本作は主人公が育てたクマが大きくなったものの、野生を取り戻してどう猛になり、主人公の愛妻を殺して脱走してしまい、その敵討ちを主人公が果たそうというものでした。

本作はそんな動物に大事な者を奪われた者の悲しみと怒り、そして愛憎とやりきれない切なさが溢れています。人間と動物の埋められない溝と、動物と人は共存出来るのか?というテーマをシビアに描いていました。こういった重苦しいテーマは今尚、動物や自然を大事にしない人間社会と、人間の自然への考えが果たして正しいのかという部分を捉えていました。

最後で、結局羆は主人公に射殺され、主人公は妻の復讐を果たしました。しかし、羆は育ててくれた恩を忘れず、昔の気持ちで主人公に近づいてきたのでした。けれども、主人公は妻を殺された憎しみと怒りから射殺してしまいます。

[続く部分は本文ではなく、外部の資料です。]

(** C4: from construction, through any sequence of operations of the model in
    any order (with classifiers that require evidence), everything published is
    sound: a candidate in [remoteCandidates] is published only in the live phase,
    is backed by evidence that is still present, agrees with its evidence sets,
    and is the one [findCandidateByMac] returns for its MAC. *)
Theorem published_candidates_sound `{InetPton} inputs config c :
  let e := (engine_run inputs (engine_init config)).1 in
  EvidenceRequired (createClassifier (classifierConfig config)) → Forall input_ok inputs →
  c ∈ remoteCandidates e →
  phase_ e = Live ∧ hasNoEvidence c = false ∧
  (c_seenInNeigh c = true ↔ c_neighborEvidence c ≠ ∅) ∧ (c_seenInFdb c = true ↔ c_fdbEvidence c ≠ ∅) ∧
  findCandidateByMac (c_mac c) e = Some c.
Proof.
  intros e Hcl Hin (Hp & k & Hk)%elem_of_remoteCandidates.
  destruct (engine_run_ok inputs config Hcl Hin) as [_ Hall].
  destruct (Hall k c Hk) as [Hmac Hn Hf Hi Hev]. fold e in Hi, Hev.
  pose proof (isPublishable_status c Hp) as Hs.
  split_and!.
  - destruct (phase_ e); [|done]. destruct (Hi eq_refl), Hs; congruence.
  - destruct (hasNoEvidence c); [|done]. destruct (Hev eq_refl) as [|[_ ?]], Hs; congruence.
  - rewrite Hn. apply bool_decide_eq_true.
  - rewrite Hf. apply bool_decide_eq_true.
  - unfold findCandidateByMac. by rewrite Hmac, Hk, Hp.
Qed.

(** A neighbour seen while the model is live. *)
Definition demo_pton : InetPton := λ _, None.
Definition demo_neighbor (ev : ObservationEvent) (at_ : time_point) : NeighborObservation :=
  mkNeighborObservation (mkBase KNeighbor at_) "eth0" ev AF_INET "02:00:00:00:00:07" "10.0.0.7" Reachable.
Definition demo_inputs : list EngineInput :=
  [ISetSink (Some 1); IMarkLive 1; INeighbor (demo_neighbor EvPresent 5) 5 5].
Definition demo_engine : ObservationModelEngine :=
  (engine_run (H := demo_pton) demo_inputs (engine_init default_model_config)).1.
Definition demo_candidate : RemoteCandidate :=
  default default_candidate (findCandidateByMac "02:00:00:00:00:07" demo_engine).

Lemma demo_published : demo_candidate ∈ remoteCandidates demo_engine.
Proof.
  apply elem_of_remoteCandidates. split; [vm_compute; reflexivity|].
  exists "02:00:00:00:00:07". vm_compute. reflexivity.
Qed.

Lemma published_candidates_sound_witness :
  phase_ demo_engine = Live ∧ findCandidateByMac (c_mac demo_candidate) demo_engine = Some demo_candidate.
Proof.
  destruct (published_candidates_sound (H := demo_pton) demo_inputs default_model_config demo_candidate)
    as (Hl & _ & _ & _ & Hf).
  - apply _.
  - repeat constructor.
  - apply demo_published.
  - by split.
Defined.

こうして主人公は妻の仇討ちを果たしました。しかし、主人公は己の愛故に妻を殺し、そして羆も殺してしまったのだという事に気付き、愛というものが人や動物を幸福にするばかりではなく、こんな不幸まで生み出してしまったのだというのに果てしない虚無感と脱力感に襲われ、失意のうちに山を去ります。
愛が時に相手を傷つけてしまうと言う人間の業の哀しさがこの作品にはありました。

妻を愛していたが、愛する妻はクマに殺された。その愛妻を殺したにっくきクマは主人公に動物なりの愛情を持っていた、けれど、自然の中と、人間社会とのギャップに人間も熊も超える事は出来ませんでした。それは自然界に於ける動物と人間の一線を超えられなかった事と、愛故に苦しみあい、殺し合ってしまったというやりきれなさをシビアな視点で描いています。

こういったシビアさは他の動物作品にもあるし、ラスカルも原作版は射殺されてしまうので、動物と人間が自然界の中で本当に上手くやれるのか、そして、動物も人間も両者共に救われるのだろうかという部分が重く描かれています。

地元が地元だけに、本作のそういったヘビーなテーマと、羆への恐怖心と愛着、そして哀愁は今でも感じているし、羆に限らず、動物が人間界の中では生きられない、けれども、人間は動物が住む自然界を大事に出来ないという部分にやりきれないものがあります。

こういった動物文学は、自然保護や野生動物保護という観点からも、もっと評価されても良いのではないでしょうか。